For example, when an avulsion of a nail plate (CPT code 11730) is performed, anesthesia may be provided by the surgeon using a digital nerve block (CPT code 64450). Because this type of anesthesia provided by the surgeon performing the procedure is not separately payable, CPT code 64450 is bundled into CPT code 11730 when the same physician performs both procedures

 Anesthesia service included in surgical procedure

For example, when a small joint or bursa arthrocentesis, aspiration and/or injection (CPT code 20600) is performed, anesthesia may be provided by the surgeon using a digital nerve block (CPT code 64450). Because this type of anesthesia provided by the surgeon performing the procedure is not separately payable, CPT code 64450 is bundled into CPT code 20600 when the same physician performs both procedures.

Reimbursement question

1. Is the allowance of code 66415 included in the allowance of 01630-QK?

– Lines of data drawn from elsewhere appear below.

(* ===== verification/Http.v ===== *)
(** * HTTP requests and addresses

    What the gateway reads of a request of [net/http], and the interface of
    [net] and [net/url] it uses to read addresses. *)

From Stdlib Require Import Ascii.
From S2P Require Import Prelude GoLib.

#[local] Open Scope string_scope.

(** A request: the header is a map from canonical names to values; the body is
    what the client sends, [rq_body_fails] when reading it fails. *)
Record Request : Type := MkRequest {
  rq_source : string;
  rq_remote_addr : string;
  rq_header : gmap string (list string);
  rq_content_length : Z;
  rq_body : string;
  rq_body_fails : bool;
}.

(** textproto.CanonicalMIMEHeaderKey: words between hyphens are capitalised;
    a name with another byte than those of a token is left alone. *)
Definition token_byte (n : nat) : bool :=
  in_range 48 57 n || in_range 65 90 n || in_range 97 122 n
  || existsb (Nat.eqb n) [33; 35; 36; 37; 38; 39; 42; 43; 45; 46; 94; 95; 96; 124; 126]%nat.

Fixpoint capitalise (upper : bool) (s : string) : string :=
  match s with
  | "" => ""
  | String a s' =>
      let a := if upper then upper_byte a else lower_byte a in
      String a (capitalise (Ascii.eqb a "-") s')
  end.

Definition CanonicalMIMEHeaderKey (name : string) : string :=
  if all_bytes token_byte name then capitalise true name else name.

(** r.Header.Get *)
Definition Header_Get (r : Request) (name : string) : string :=
  match rq_header r !! CanonicalMIMEHeaderKey name with
  | Some (v :: _) => v
  | _ => ""
  end.

(** io.ReadAll(io.LimitReader(r.Body, n)) *)
Definition ReadLimited (n : nat) (r : Request) : option string :=
  if rq_body_fails r then None else Some (String.substring 0 n (rq_body r)).

(** net/http refuses header values with a line break. *)
Definition no_newline (s : string) : bool := all_bytes (λ n, negb (Nat.eqb n 10)) s.

Definition header_clean (r : Request) : Prop := ∀ name values,
  rq_header r !! name = Some values → Forall (λ v, no_newline v = true) values.

(** [net]: addresses, networks and the host of an address. [IP_bytes] are the
    bytes of an address, of which [net.IP] is the slice. *)
Class Net : Type := {
  IP : Type;
  IPNet : Type;
  ParseIP : string → option IP;
  ParseCIDR : string → option IPNet;
  IP_bytes : IP → list Z;
  IP_Equal : IP → IP → bool;
  IPNet_Contains : IPNet → IP → bool;
  SplitHost : string → option string;
}.

(** ** Facts *)

Lemma header_clean_get r name : header_clean r → no_newline (Header_Get r name) = true.
Proof.
  intros Hc. unfold Header_Get. destruct (_ !! _) as [[|v vs]|] eqn:E; try done.
  apply Hc in E. by apply Forall_cons in E as [? _].
Qed.

Lemma all_bytes_drop p n s : all_bytes p s = true → all_bytes p (drop n s) = true.
Proof.
  revert s. induction n as [|n IH]; intros [|a s]; cbn; try done.
  intros Hs. bool_simpl. by apply IH.
Qed.

Lemma all_bytes_rev p s acc :
  all_bytes p s = true → all_bytes p acc = true → all_bytes p (str_rev s acc) = true.
Proof.
  revert acc. induction s as [|a s IH]; intros acc; cbn; [done|].
  intros Hs Ha. bool_simpl. apply IH; [done|]. cbn. by apply andb_true_iff.
Qed.

Lemma all_bytes_trim_left p runes fuel s :
  all_bytes p s = true → all_bytes p (trim_left runes fuel s) = true.
Proof.
  revert s. induction fuel as [|fuel IH]; intros s Hs; cbn; [done|].
  destruct (List.find _ _); [|done]. by apply IH, all_bytes_drop.
Qed.

Lemma all_bytes_TrimSpace p s : all_bytes p s = true → all_bytes p (TrimSpace s) = true.
Proof.
  intros Hs. unfold TrimSpace.
  apply all_bytes_rev; [|done]. apply all_bytes_trim_left, all_bytes_rev; [|done].
  by apply all_bytes_trim_left.
Qed.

2. Is the requestor entitled to reimbursement for code 66415?



Findings

1. 28 Texas Administrative Code §134.203(a)(5) states “Medicare payment policies” when used in this section, shall mean reimbursement methodologies, models, and values or weights including its coding, billing, and reporting payment policies as set forth in the Centers for Medicare and Medicaid Services (CMS) payment policies specific to Medicare.”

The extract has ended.